* **SUPPLIED MATERIAL**
Lemma compositeFrame_returns (loop : nat) (t : Q) (s : State) :
  runCallback (compositeFrame loop t) s = snd (compositeFrame loop t s).
Proof.
  unfold runCallback.
  assert (H : throwsOnly (fun _ => False) (compositeFrame loop t))
    by (unfold compositeFrame; unfold_statements; repeat throws_step).
  specialize (H s). destruct (compositeFrame loop t s) as [[u|e] s']; [reflexivity|].
  now elim (H e).
Qed.

Lemma canvasOf_updateAt (loops : list Loop) (i j : nat) (t : Q) :
  option_map (fun l => (loop_cw l, loop_ch l)) (nth_error (updateAt i (setLastFrameTime t) loops) j)
  = option_map (fun l => (loop_cw l, loop_ch l)) (nth_error loops j).
Proof.
  rewrite nth_error_updateAt. destruct (Nat.eqb i j); [|reflexivity].
  now destruct (nth_error loops j).
Qed.

Lemma bubble_compositeFrame (loop : nat) (t : Q) :
  preserves BubbleOnCanvas (compositeFrame loop t).
Proof.
  intros s Hs. rewrite <- compositeFrame_returns.
  pose proof (compositeFrame_run loop t s) as H. cbv zeta in H.
  destruct (nth_error (loops (plat s)) loop) as [l|] eqn:En; [|now rewrite H].
  destruct Hs as [H1 H2 H3 H4].
  assert (Hdims : (0 <= loop_cw l)%Z /\ (0 <= loop_ch l)%Z).
  { apply (H3 loop). unfold canvasOf. now rewrite En. }
  destruct (Qle_bool FRAME_INTERVAL (t - lastFrameTime l)).
  - destruct H as (Hl & Hly & (ov & Ht & Hov) & _).
    assert (Hfit : bubbleFits (currentLayout (interpolateLayout (layouts (comp s)))))
      by now apply interpolate_fits.
    constructor; unfold canvasOf; rewrite ?Hl, ?Hly, ?Ht.
    + exact Hfit.
    + destruct (layouts (comp s)); exact H2.
    + intros k cw ch. rewrite canvasOf_updateAt. apply H3.
    + intros k cx cy r Hin. rewrite canvasOf_updateAt.
      apply in_app_or in Hin. destruct Hin as [Hin | [Hin | Hin]];
        [now apply H4 | discriminate Hin |].
      destruct Hov as [-> | ->]; [destruct Hin|].
      destruct Hin as [Hin | []]. injection Hin as <- <- <- <-.
      exists (loop_cw l), (loop_ch l). rewrite En. split; [reflexivity|].
      exact (overlay_on_canvas (loop_cw l) (loop_ch l) _ (proj1 Hdims) (proj2 Hdims) Hfit).
  - destruct H as (Hl & Hly & Ht & _).
    constructor; unfold canvasOf; rewrite ?Hl, ?Hly, ?Ht; assumption.
Qed.

Lemma bubble_dispatch (b : Browser) (ev : Event) (s : State) :
  layoutEventFits ev -> BubbleOnCanvas s -> BubbleOnCanvas (dispatch b ev s).
Proof.
  intros Hev Hs.
  apply (preserves_dispatch_when BubbleOnCanvas (fun _ => True) bubbleFits);
    [ | | | | | | | | | | | apply preserves_timeout | | | | | | exact Hs ].
  all: try (intros l' ->; exact Hev).
  all: try (intros env' _; exact I).
  all: try (intros; apply bubble_compositeFrame).
  all: try (intros l' s' Hl'; apply bubble_target; exact Hl').
  all: invariant_case bubble_update fail.
Qed.

Lemma bubble_initialState (b : Browser) : BubbleOnCanvas (initialState b).
Proof.
  constructor; cbn.
  - exact default_fits.
  - exact default_fits.
  - intros [|loop] cw ch E; discriminate E.
  - intros loop cx cy r [].
Qed.

Lemma fromControls_fits (ev : Event) : fromControls ev -> layoutEventFits ev.
Proof.
  destruct ev; cbn; try (intro; exact I). intros [mode ->]. apply presets_fit.
Qed.

(** X18.  With the recording controls as the only caller of
    [setWebcamLayout] (their five layout buttons), the webcam bubble
    never leaves the canvas: whatever else is called and delivered,
    every overlay a compositing loop draws is a circle that lies within
    the canvas of that loop, also in the middle of a move from one
    layout to another. *)
Theorem bubble_stays_on_canvas (b : Browser) (evs : list Event)
    (loop : nat) (cx cy r : Q) :
  Forall fromControls evs ->
  In (EDrawOverlay loop cx cy r) (trace (run b evs (initialState b))) ->
  exists cw ch,
    canvasOf (run b evs (initialState b)) loop = Some (cw, ch) /\
    onCanvas cw ch cx cy r.
Proof.
  intros Hevs.
  apply (bc_drawn (run b evs (initialState b))).
  apply (preserves_run_if BubbleOnCanvas layoutEventFits b);
    [ intros ev s; apply bubble_dispatch
    | apply (Forall_impl _ fromControls_fits Hevs)
    | apply bubble_initialState ].
Qed.

Lemma bubble_stays_on_canvas_witness :
  Forall fromControls
    [CallStartRecording envAll; setLayout ModeTR; AnimationFrame 50; AnimationFrame 100] /\
  exists cx cy r cw ch,
    In (EDrawOverlay 0 cx cy r)
       (trace (run chrome
                 [CallStartRecording envAll; setLayout ModeTR; AnimationFrame 50;
                  AnimationFrame 100]
                 (initialState chrome))) /\
    canvasOf (run chrome
                [CallStartRecording envAll; setLayout ModeTR; AnimationFrame 50;
                 AnimationFrame 100]
                (initialState chrome)) 0 = Some (cw, ch) /\
    onCanvas cw ch cx cy r.
Proof.
  assert (H1 : Forall fromControls
                 [CallStartRecording envAll; setLayout ModeTR; AnimationFrame 50;
                  AnimationFrame 100]).
  { repeat constructor. exists ModeTR. reflexivity. }
  split; [exact H1|].
  assert (H2 : exists cx cy r,
             In (EDrawOverlay 0 cx cy r)
                (trace (run chrome
                          [CallStartRecording envAll; setLayout ModeTR; AnimationFrame 50;
                           AnimationFrame 100]
                          (initialState chrome)))).
  { vm_compute. do 3 eexists. repeat first [left; reflexivity | right]. }
  destruct H2 as (cx & cy & r & H2).
  destruct (bubble_stays_on_canvas chrome _ 0 cx cy r H1 H2) as (cw & ch & H3 & H4).
  exists cx, cy, r, cw, ch. exact (conj H2 (conj H3 H4)).
Defined.

(* ------------------------------------------------------------------ *)
(** ** What cleanup releases *)

Lemma cleanup_calls (s : State) :
  trace (snd (cleanup s)) = trace s ++ ECleanup :: releaseCalls s.
Proof.
  open_state s.
  destruct af, dv, wv, ds, ms, ac, ti, ws; exec;
    rewrite <- ?app_assoc; cbn [app]; rewrite ?app_nil_r; reflexivity.
Qed.

Lemma cleanup_timer (s : State) (h : nat) :
  timerInterval (vars s) = Some h ->
  intervals (plat (snd (cleanup s)))
    = filter (fun k => negb (Nat.eqb k h)) (intervals (plat s)).
Proof.
  open_state s. cbn [vars timerInterval]. intros ->.
  destruct af, dv, wv, ds, ms, ac, ws; reflexivity.
Qed.

Lemma unmounted_is_cleanup (s : State) : unmounted s = cleanup s.
Proof.
  unfold unmounted, bind. destruct (cleanup_spec s) as (s' & E & C). rewrite E.
  pose proof (cl_webcamStream s s' C) as Hw. open_state s'. cbn in Hw. subst. reflexivity.
Qed.

(** X19.  [cleanup] always returns, and when it does every track of the
    display stream, of the recorded stream and of the webcam stream that
    was held has been stopped, the audio context closed and the clock's
    interval cleared; none of them is held any longer.  It does not
    touch [isRecording], the recorder, the chunks or the preview.
    Unmounting does exactly the same: the [stopWebcam] after its
    [cleanup] finds nothing left. *)
Theorem cleanup_stops_every_held_track (s : State) :
  let s' := snd (cleanup s) in
  fst (cleanup s) = Ok tt /\
  (forall stream t,
     displayStream (vars s) = Some stream \/ mediaStream (vars s) = Some stream \/
     webcamStream (refs s) = Some stream ->
     In t stream ->
     exists before after, trace s' = trace s ++ before ++ ETrackStop t :: after) /\
  (forall ctx, audioContext (vars s) = Some ctx ->
     exists before after, trace s' = trace s ++ before ++ ECloseAudio ctx :: after) /\
  (forall h, timerInterval (vars s) = Some h -> ~ In h (intervals (plat s'))) /\
  displayStream (vars s') = None /\ mediaStream (vars s') = None /\
  webcamStream (refs s') = None /\ audioContext (vars s') = None /\
  timerInterval (vars s') = None /\
  isRecording (refs s') = isRecording (refs s) /\
  mediaRecorder (vars s') = mediaRecorder (vars s) /\
  chunks (vars s') = chunks (vars s) /\
  previewUrl (refs s') = previewUrl (refs s) /\
  unmounted s = cleanup s.
Proof.
  intro s'. pose proof (cleanup_calls s) as Ht. fold s' in Ht.
  destruct (cleanup_spec s) as (s1 & E & C).
  assert (Es : s' = s1) by (unfold s'; now rewrite E). rewrite Es in *.
  split; [now rewrite E|].
  assert (Hsplit : forall e, In e (releaseCalls s) ->
            exists before after, trace s1 = trace s ++ before ++ e :: after).
  { intros e Hin. apply in_split in Hin. destruct Hin as (l1 & l2 & Hin).
    exists (ECleanup :: l1), l2. rewrite Ht, Hin. reflexivity. }
  split.
  { intros stream t Hheld Hin. apply Hsplit. unfold releaseCalls.
    rewrite !in_app_iff.
    destruct Hheld as [H | [H | H]]; rewrite H; cbn [stopsOf];
      [ do 3 right; left | do 4 right; left | do 6 right ]; now apply in_map. }
  split.
  { intros ctx H. apply Hsplit. unfold releaseCalls. rewrite !in_app_iff, H.
    do 5 right. left. now left. }
  split.
  { intros h H. rewrite <- Es. unfold s'. rewrite (cleanup_timer s h H).
    intro Hin. apply filter_In in Hin. destruct Hin as [_ Hin].
    now rewrite Nat.eqb_refl in Hin. }
  destruct C. repeat split; try assumption.
  apply unmounted_is_cleanup.
Qed.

* **WHAT THIS TASK INVOLVES**
Wherever the string "Hheld" occurs in the records above, copy that line.

* **SOLVED PROBLEM**
  { intros stream t Hheld Hin. apply Hsplit. unfold releaseCalls.
    destruct Hheld as [H | [H | H]]; rewrite H; cbn [stopsOf];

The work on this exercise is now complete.